| Task to complete |
Send back exactly the lines from the opening line of the records below through the one with "converts to, [None]".

___ Dataset excerpts ___

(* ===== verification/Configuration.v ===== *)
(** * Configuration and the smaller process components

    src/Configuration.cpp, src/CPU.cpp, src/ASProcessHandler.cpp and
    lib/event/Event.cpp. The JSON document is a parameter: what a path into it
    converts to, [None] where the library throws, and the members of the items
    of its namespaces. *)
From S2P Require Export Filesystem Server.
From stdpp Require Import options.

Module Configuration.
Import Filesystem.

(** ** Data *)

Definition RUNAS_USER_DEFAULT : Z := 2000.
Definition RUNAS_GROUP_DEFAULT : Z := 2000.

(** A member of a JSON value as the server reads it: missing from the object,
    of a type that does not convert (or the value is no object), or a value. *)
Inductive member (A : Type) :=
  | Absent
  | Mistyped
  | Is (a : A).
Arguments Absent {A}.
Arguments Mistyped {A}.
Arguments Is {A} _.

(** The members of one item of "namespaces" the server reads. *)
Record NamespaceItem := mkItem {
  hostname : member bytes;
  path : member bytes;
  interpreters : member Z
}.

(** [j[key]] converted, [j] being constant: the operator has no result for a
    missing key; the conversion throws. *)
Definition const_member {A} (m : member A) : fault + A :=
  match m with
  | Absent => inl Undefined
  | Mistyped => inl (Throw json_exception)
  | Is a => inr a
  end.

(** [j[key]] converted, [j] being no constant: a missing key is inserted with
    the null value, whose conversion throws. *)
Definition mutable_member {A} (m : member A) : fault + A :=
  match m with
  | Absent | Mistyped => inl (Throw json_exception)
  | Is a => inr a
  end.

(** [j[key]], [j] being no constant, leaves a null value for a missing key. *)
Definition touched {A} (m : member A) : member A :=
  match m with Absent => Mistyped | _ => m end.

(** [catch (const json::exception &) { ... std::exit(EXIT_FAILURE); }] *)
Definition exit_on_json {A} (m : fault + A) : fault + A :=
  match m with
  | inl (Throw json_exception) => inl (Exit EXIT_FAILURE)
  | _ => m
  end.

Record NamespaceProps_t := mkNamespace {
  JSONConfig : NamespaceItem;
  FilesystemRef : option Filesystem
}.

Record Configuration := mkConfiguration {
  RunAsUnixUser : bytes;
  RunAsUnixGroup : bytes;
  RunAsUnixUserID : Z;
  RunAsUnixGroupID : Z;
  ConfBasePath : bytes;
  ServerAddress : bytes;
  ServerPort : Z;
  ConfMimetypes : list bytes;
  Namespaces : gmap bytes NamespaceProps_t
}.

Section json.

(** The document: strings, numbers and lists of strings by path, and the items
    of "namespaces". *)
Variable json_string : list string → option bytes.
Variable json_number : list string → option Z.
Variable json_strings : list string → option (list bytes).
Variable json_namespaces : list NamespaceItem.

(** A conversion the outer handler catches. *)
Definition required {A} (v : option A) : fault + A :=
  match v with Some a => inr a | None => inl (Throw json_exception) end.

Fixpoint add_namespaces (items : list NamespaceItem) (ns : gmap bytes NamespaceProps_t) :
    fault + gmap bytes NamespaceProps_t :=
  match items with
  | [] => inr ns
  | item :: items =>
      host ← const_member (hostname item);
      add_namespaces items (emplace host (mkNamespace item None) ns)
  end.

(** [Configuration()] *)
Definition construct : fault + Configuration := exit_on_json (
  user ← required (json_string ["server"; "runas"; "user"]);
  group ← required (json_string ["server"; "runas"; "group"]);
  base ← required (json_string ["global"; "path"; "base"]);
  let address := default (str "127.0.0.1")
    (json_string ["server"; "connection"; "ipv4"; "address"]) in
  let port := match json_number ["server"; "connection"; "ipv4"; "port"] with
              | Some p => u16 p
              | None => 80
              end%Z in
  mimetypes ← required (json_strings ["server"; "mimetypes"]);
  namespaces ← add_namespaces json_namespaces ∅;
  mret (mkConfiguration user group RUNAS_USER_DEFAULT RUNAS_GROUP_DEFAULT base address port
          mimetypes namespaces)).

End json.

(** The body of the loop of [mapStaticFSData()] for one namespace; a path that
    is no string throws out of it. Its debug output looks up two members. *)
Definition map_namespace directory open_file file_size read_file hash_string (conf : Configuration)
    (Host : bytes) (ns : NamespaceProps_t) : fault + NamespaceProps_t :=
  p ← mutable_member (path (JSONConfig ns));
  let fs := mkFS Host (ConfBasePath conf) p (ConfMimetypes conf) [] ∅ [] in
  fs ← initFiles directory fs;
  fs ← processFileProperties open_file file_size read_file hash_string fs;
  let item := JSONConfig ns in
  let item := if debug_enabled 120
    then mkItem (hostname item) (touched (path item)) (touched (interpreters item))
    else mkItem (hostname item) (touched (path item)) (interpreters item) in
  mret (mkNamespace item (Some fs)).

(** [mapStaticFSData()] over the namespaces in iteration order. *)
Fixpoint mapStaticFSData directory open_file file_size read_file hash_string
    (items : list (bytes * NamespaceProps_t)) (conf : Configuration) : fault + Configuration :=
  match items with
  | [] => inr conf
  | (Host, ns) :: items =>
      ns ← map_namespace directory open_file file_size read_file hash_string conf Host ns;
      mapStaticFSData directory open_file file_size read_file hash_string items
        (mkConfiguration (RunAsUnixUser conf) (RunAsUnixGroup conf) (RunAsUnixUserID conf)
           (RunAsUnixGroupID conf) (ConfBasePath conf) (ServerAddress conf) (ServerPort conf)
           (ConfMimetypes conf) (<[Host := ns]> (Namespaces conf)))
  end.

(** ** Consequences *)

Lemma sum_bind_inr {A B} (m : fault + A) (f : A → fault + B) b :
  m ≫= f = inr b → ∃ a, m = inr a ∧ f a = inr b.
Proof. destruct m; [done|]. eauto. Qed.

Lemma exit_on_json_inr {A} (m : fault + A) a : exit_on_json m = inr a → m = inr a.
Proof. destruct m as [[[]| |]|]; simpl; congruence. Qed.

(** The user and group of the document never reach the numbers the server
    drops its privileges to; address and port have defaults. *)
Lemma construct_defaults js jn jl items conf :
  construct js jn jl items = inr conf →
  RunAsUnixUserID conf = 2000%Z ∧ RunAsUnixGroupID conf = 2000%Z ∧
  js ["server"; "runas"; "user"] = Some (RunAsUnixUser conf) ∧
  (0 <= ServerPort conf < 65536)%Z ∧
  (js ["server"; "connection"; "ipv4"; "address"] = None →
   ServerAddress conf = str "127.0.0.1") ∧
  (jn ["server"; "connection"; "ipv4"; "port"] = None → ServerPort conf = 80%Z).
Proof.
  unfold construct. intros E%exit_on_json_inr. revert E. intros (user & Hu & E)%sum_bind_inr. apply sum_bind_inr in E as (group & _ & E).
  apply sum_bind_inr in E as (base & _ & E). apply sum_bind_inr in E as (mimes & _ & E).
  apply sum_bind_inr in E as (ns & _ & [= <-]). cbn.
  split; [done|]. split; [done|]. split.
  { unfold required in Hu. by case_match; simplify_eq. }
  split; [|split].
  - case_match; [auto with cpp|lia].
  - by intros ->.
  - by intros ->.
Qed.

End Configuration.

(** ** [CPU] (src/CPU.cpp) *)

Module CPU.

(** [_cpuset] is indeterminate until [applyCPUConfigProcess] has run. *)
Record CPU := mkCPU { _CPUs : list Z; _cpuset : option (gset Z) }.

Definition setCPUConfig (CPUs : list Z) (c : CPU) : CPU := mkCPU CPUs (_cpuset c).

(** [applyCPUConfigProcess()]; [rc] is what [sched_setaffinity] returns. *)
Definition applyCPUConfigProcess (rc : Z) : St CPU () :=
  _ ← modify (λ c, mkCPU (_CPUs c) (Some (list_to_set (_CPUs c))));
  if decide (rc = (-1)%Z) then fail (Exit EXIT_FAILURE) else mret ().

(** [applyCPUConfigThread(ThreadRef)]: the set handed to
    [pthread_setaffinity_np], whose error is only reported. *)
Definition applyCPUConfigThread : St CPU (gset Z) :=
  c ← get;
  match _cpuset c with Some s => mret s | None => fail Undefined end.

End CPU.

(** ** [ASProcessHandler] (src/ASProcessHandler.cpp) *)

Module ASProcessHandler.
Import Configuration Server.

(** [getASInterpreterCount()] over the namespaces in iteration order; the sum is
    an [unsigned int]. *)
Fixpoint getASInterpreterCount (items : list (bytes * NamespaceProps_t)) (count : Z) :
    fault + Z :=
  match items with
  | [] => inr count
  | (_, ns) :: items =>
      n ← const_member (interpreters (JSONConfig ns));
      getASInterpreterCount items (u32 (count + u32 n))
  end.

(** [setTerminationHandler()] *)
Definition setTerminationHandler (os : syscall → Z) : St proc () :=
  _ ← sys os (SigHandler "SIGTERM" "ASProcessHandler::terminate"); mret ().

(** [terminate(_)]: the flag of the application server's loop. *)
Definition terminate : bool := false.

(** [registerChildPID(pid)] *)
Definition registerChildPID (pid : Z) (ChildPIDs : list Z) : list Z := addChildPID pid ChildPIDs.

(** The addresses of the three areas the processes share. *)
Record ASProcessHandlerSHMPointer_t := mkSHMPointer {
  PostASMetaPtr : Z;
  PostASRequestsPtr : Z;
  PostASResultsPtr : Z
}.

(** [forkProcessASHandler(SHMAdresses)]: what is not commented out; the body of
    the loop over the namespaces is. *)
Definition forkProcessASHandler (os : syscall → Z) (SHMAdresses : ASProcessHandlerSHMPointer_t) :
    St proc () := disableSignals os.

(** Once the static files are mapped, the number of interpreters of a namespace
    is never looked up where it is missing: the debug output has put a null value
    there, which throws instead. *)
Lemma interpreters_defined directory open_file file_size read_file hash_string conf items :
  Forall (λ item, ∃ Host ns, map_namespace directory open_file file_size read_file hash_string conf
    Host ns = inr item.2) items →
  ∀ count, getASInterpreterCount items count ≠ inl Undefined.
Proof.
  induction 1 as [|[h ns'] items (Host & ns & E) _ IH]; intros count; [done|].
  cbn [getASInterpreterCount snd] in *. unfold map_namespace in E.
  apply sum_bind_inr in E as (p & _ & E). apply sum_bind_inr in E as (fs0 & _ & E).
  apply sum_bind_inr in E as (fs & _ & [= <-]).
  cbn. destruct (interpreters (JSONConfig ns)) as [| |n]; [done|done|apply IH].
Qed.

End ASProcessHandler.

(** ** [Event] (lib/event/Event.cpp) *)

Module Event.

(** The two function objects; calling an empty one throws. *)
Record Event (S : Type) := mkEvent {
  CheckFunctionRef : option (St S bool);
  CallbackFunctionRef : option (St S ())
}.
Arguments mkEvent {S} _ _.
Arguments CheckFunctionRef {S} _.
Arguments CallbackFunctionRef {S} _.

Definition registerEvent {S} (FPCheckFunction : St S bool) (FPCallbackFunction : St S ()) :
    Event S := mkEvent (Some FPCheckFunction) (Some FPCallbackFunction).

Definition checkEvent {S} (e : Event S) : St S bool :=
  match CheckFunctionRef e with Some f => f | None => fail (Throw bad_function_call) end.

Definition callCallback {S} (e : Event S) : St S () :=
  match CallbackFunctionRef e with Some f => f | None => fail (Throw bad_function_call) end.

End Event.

___

| Written solution |
(* ===== verification/Configuration.v ===== *)
(** * Configuration and the smaller process components

    src/Configuration.cpp, src/CPU.cpp, src/ASProcessHandler.cpp and
    lib/event/Event.cpp. The JSON document is a parameter: what a path into it
    converts to, [None] where the library throws, and the members of the items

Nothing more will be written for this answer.